What began as a few small isolated public protests in 2013 against former Ukrainian president Viktor Yanukovich, for his about-face on a trade agreement with the European Union to pursue closer relations with Russia, turned violent when protesters clashed with police.
Public support for the protesters soon grew and their numbers swelled. By December, Kiev's city hall was occupied and over 300,000 were camped out in the capital's Independence Square.

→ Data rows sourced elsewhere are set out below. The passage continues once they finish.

(* ===== verification/Auth.v ===== *)
(** * Request authentication
      (src/gateway/crates/gateway/src/auth/{nonce,middleware,context}.rs)

    The timestamp window, the nonce check, and the middleware: headers, body hash, key,
    service account, signature, nonce, context. *)

From stdpp Require Import options.
From S2P Require Import Prelude Rust Types Errors Json Models PolicyMerge Backends Db World.
From S2P Require Import Repositories DbInvariant RateLimit Signing AppState KeyStore.
#[local] Set Default Proof Using "Type*".

Record AuthContext : Type := mkAuthContext {
  ac_tenant_id : TenantId;
  ac_service_account_id : ServiceAccountId;
  ac_key_id : string;
  ac_service_account_name : string;
  ac_environment : Environment;
  ac_default_policy_id : option PolicyId
}.

(** What the middleware reads of a request: the header map (raw bytes, first value of
    each name), the URI, and the outcome of collecting the body. *)
Record Request : Type := mkRequest {
  req_method : string;
  req_path : string;
  req_path_and_query : option string;
  req_headers : gmap string string;
  req_body : result string string
}.

Record AuthHeaders : Type := mkAuthHeaders {
  sa_id_str : string;
  h_key_id : string;
  h_timestamp : string;
  h_nonce : string;
  h_body_hash : string;
  h_signature : string
}.

(** ** Headers *)

(** [HeaderValue::to_str]: visible ASCII and tab only. *)
Definition to_str_ok (v : string) : bool :=
  str_all (λ c, ((32 <=? byte_of c) && (byte_of c <? 127)) || (byte_of c =? 9)) v.

Definition extract_header (headers : gmap string string) (name : string)
    : result GatewayError string :=
  v ← ok_or (EAuth "missing_auth_header" ("missing required header: " +:+ name)) (headers !! name);
  if to_str_ok v then mret v
  else Err (EAuth "invalid_header" ("header '" +:+ name +:+ "' contains non-ASCII characters")).

Definition extract_auth_headers (headers : gmap string string) : result GatewayError AuthHeaders :=
  sa ← extract_header headers "x-service-account-id";
  key_id ← extract_header headers "x-key-id";
  timestamp ← extract_header headers "x-timestamp";
  nonce ← extract_header headers "x-nonce";
  body_hash ← extract_header headers "x-body-sha256";
  signature ← extract_header headers "x-signature";
  mret (mkAuthHeaders sa key_id timestamp nonce body_hash signature).

(** ** Timestamp and nonce *)

(** [(now - timestamp).unsigned_abs()]: the subtraction wraps at 64 bits. *)
Definition timestamp_diff (now timestamp : Z) : Z := Z.abs (wrap_i64 (now - timestamp)).

Definition validate_timestamp_at (now : Z) (timestamp_str : string) (skew_secs : Z)
    : result GatewayError unit :=
  timestamp ← map_err (λ _, EAuth "invalid_timestamp" "X-Timestamp is not a valid integer")
    (parse_i64 timestamp_str);
  let diff := timestamp_diff now timestamp in
  throw_if (skew_secs <? diff)
    (EAuth "timestamp_expired"
      ("request timestamp is " +:+ pretty diff +:+ "s from server time (max " +:+
       pretty skew_secs +:+ "s)")).

Definition validate_nonce_length (nonce : string) : result GatewayError unit :=
  let len := str_len nonce in
  throw_if (negb ((16 <=? len) && (len <=? 64)))
    (EAuth "invalid_nonce" ("nonce must be 16-64 characters, got " +:+ pretty len)).

Definition denied : GatewayError := EAuth "authentication_failed" "authentication denied".

Section auth.
Context `{!Backends, !UuidLib, !KeyCodec, !Crypto}.
Implicit Types (w : World).

Definition validate_timestamp (timestamp_str : string) (skew_secs : Z)
    : IO World GatewayError unit :=
  now ← now_secs; lift (validate_timestamp_at now timestamp_str skew_secs).

(** [RedisClient::set_nx_ex] *)
Definition redis_set_nx_ex (key value : string) (seconds : Z) : IO World StorageError bool :=
  redis_call (λ t, cmd_set_nx_ex t key value seconds).

Definition nonce_key (service_account_id nonce : string) : string :=
  "nonce:" +:+ service_account_id +:+ ":" +:+ nonce.

Definition check_nonce (service_account_id nonce : string) (ttl_secs : Z)
    : IO World GatewayError unit :=
  was_set ← io_map_err (λ _, EAuth "nonce_check_failed" "unable to verify nonce uniqueness")
    (redis_set_nx_ex (nonce_key service_account_id nonce) "1" ttl_secs);
  lift (throw_if (negb was_set)
    (EAuth "nonce_replay" "this nonce has already been used within the timestamp window")).

(** ** Key and service account *)

Definition key_usable (now : DateTime) (key : ServiceAccountKey) : bool :=
  match key_status key with
  | KeyRevoked | KeyExpired => false
  | KeyActive | KeyRotating =>
    match key_expires_at key with Some expires_at => negb (expires_at <? now) | None => true end
  end.

Definition verify_key (with_redis : bool) (key_id : string)
    : IO World GatewayError ServiceAccountKey :=
  key ← io_map_err (λ _, denied) (get_by_key_id with_redis key_id);
  now ← io_reads (λ w, sql_now (clock w));
  _ ← lift (throw_if (negb (key_usable now key)) denied);
  mret key.

Definition verify_service_account (key : ServiceAccountKey)
    : IO World GatewayError ServiceAccountRepo.ServiceAccountWithTenantStatus :=
  sa ← io_map_err (λ _, denied)
    (ServiceAccountRepo.get_with_tenant_status (key_service_account_id key));
  _ ← lift (throw_if (negb (bool_decide
        (sa_status (ServiceAccountRepo.swt_account sa) = SaActive))) denied);
  _ ← lift (throw_if (negb (bool_decide
        (ServiceAccountRepo.swt_tenant_status sa = TenantActive))) denied);
  mret sa.

(** ** The middleware, up to the call of the next handler

    The last-used update runs in a task of its own; its outcome is dropped. *)
Definition canonical_of (req : Request) (h : AuthHeaders) : string :=
  build_canonical_string (req_method req) (default (req_path req) (req_path_and_query req))
    (h_timestamp h) (h_nonce h) (h_body_hash h).

Definition authenticate (state : AppState) (req : Request) : IO World GatewayError AuthContext :=
  h ← lift (extract_auth_headers (req_headers req));
  body ← lift (map_err (λ e, EAuth "body_read_error" ("failed to read body: " +:+ e)) (req_body req));
  _ ← lift (verify_body_hash body (h_body_hash h));
  _ ← validate_timestamp (h_timestamp h) (timestamp_skew_secs state);
  _ ← lift (validate_nonce_length (h_nonce h));
  with_redis ← lift (require_key_store state);
  key ← verify_key with_redis (h_key_id h);
  _ ← lift (require_db state);
  found ← verify_service_account key;
  let sa := ServiceAccountRepo.swt_account found in
  _ ← lift (throw_if (negb (String.eqb (sa_id_str h) (id_display (sa_id sa)))) denied);
  public_key ← lift (parse_public_key (key_public_key_pem key));
  _ ← lift (verify_signature public_key (canonical_of req h) (h_signature h));
  _ ← lift (require_redis state);
  _ ← check_nonce (id_display (sa_id sa)) (h_nonce h) (timestamp_skew_secs state);
  _ ← io_try (KeyRepo.update_last_used (key_uuid key));
  mret (mkAuthContext (sa_tenant_id sa) (sa_id sa) (h_key_id h) (sa_name sa)
          (sa_environment sa) (sa_default_policy_id sa)).

(** [next] is the rest of the stack, given the context. *)
Definition auth_middleware {A} (state : AppState)
    (next : AuthContext → Request → IO World GatewayError A) (req : Request)
    : IO World GatewayError A :=
  ctx ← authenticate state req;
  next ctx req.
End auth.

(** ** The timestamp window *)

Lemma timestamp_diff_exact now ts skew :
  0 ≤ now < 2 ^ 62 → 0 ≤ skew < 2 ^ 62 → in_i64 ts →
  (timestamp_diff now ts ≤ skew ↔ Z.abs (now - ts) ≤ skew).
Proof.
  intros Hn Hs Ht. unfold timestamp_diff, wrap_i64, in_i64, I64_MIN, I64_MAX in *.
  destruct (decide (now - ts < 2 ^ 63)) as [Hlt|Hge].
  - rewrite Z.mod_small by lia. by replace (now - ts + 9223372036854775808 - 9223372036854775808)
      with (now - ts) by lia.
  - assert ((now - ts + 9223372036854775808) mod 18446744073709551616
      = now - ts + 9223372036854775808 - 18446744073709551616) as ->.
    { symmetry. apply (Z.mod_unique _ _ 1); lia. }
    lia.
Qed.

Lemma validate_timestamp_at_ok now ts skew :
  0 ≤ now < 2 ^ 62 → 0 ≤ skew < 2 ^ 62 →
  (validate_timestamp_at now ts skew = Ok tt ↔
   ∃ n, parse_i64 ts = Ok n ∧ Z.abs (now - n) ≤ skew).
Proof.
  intros Hn Hs. unfold validate_timestamp_at. rewrite result_bind_ok.
  assert (∀ n, parse_i64 ts = Ok n → in_i64 n) as Hb.
  { intros n Hp. eapply from_str_bounds; [|exact Hp]. unfold I64_MIN, I64_MAX. lia. }
  split.
  - intros (n & Hp%map_err_ok & Hd%throw_if_ok%Z.ltb_ge). exists n. split; [done|].
    apply (timestamp_diff_exact now n skew) in Hd; auto.
  - intros (n & Hp & Hd). exists n. rewrite map_err_ok. split; [done|].
    apply throw_if_ok, Z.ltb_ge. apply timestamp_diff_exact; auto.
Qed.
(** ** Concrete runs *)

Section examples.
(** A generator that always draws the upper bound. *)
Definition max_rng : Rng := {| RngState := unit; gen_range bound st := (bound, st) |}.
Lemma max_rng_laws : @RngLaws max_rng.
Proof. split. intros bound st Hb. cbn. lia. Qed.
#[local] Existing Instance max_rng.

(** A provider that fails a number of times and then answers. *)
Definition flaky (route : ProviderRoute) (failures : Z) : AttemptOutcome string * Z :=
  if 0 <? failures then (Retryable (EProvider "upstream_error" "busy" 503), failures - 1)
  else (Success "ok", 0).
Definition sample_plan : ExecutionPlan :=
  mkExecutionPlan "fast" (attempt_of <$> [sample_route 3 None 1; sample_route 1 None 5]).

Lemma sample_plan_ok : Forall ra_ok (plan_attempts sample_plan).
Proof.
  cbn. rewrite !Forall_cons, Forall_nil. unfold ra_ok, in_u64. cbn. unfold U32_MAX, U64_MAX, DEFAULT_BACKOFF_CAP.
  lia.
Qed.

Lemma retry_with_backoff_correct_witness :
  let ra := attempt_of (sample_route 3 None 1) in
  let s := mkExec 1 tt [] in
  (retry_with_backoff flaky ra s).1 = Ok ("ok", 2) ∧
  ∃ events, trace (retry_with_backoff flaky ra s).2 = [] ++ events ∧
    route_run ra 0 events (Ok ("ok", 2)) ∧ 0 ≤ slept events ≤ (2 - 1) * ra_backoff_cap ra.
Proof.
  intros ra s. split; [reflexivity|]. pose proof max_rng_laws.
  assert (ra_ok ra) as Hra by (unfold ra_ok, in_u64; cbn; unfold U32_MAX, U64_MAX, DEFAULT_BACKOFF_CAP; lia).
  destruct (retry_with_backoff_correct flaky ra s Hra) as (events & Htr & Hrun & _ & _ & Hs).
  exists events. done.
Defined.

Lemma execute_with_fallback_correct_witness :
  let s := mkExec 3 tt [] in
  (execute_with_fallback flaky sample_plan s).1 =
    Ok (mkRoutingOutcome "ok" (sample_route 1 None 5) 4 2) ∧
  ∃ events, trace (execute_with_fallback flaky sample_plan s).2 = [] ++ events ∧
    4 = Z.of_nat (length (calls events)).
Proof.
  intros s. split; [reflexivity|]. pose proof max_rng_laws.
  destruct (execute_with_fallback_correct flaky sample_plan s ltac:(discriminate) sample_plan_ok
    ltac:(vm_compute; discriminate)) as (events & Htr & _ & _ & Ht & _).
  exists events. done.
Defined.
End examples.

In "Maidan. Ukraine. Road to Freedom," at the The Ukrainian Institute of America on 5th Avenue and East 79th Street in New York City, Ukrainian artists who participated in the uprising present through paintings, posters, photography, film, music and artifacts their first-hand account of last year's revolutionary events led by a movement "against corruption, usurpation of power and disregard for human rights," according to Serhiy Fomenko, the show's curator.
Lily Viter worked with Fomenko to gather artifacts from the uprising. Molotov cocktails, sharpened planks of wood, gas masks and a pile of rocks forming a protestor's makeshift arsenal.
The turmoil from "EuroMaidan" or "Revolution for Dignity" -- as the movement has come to be known among Ukrainians—is still being felt. "[It] turned into a real performance, where the battle of opposites started. Good and evil, light and shadow, thick black smoke and whiteness of the February snow," photographer Maxim Dondyuk wrote of the experience of recording the scenes unfold.
The exhibition continues through October 27.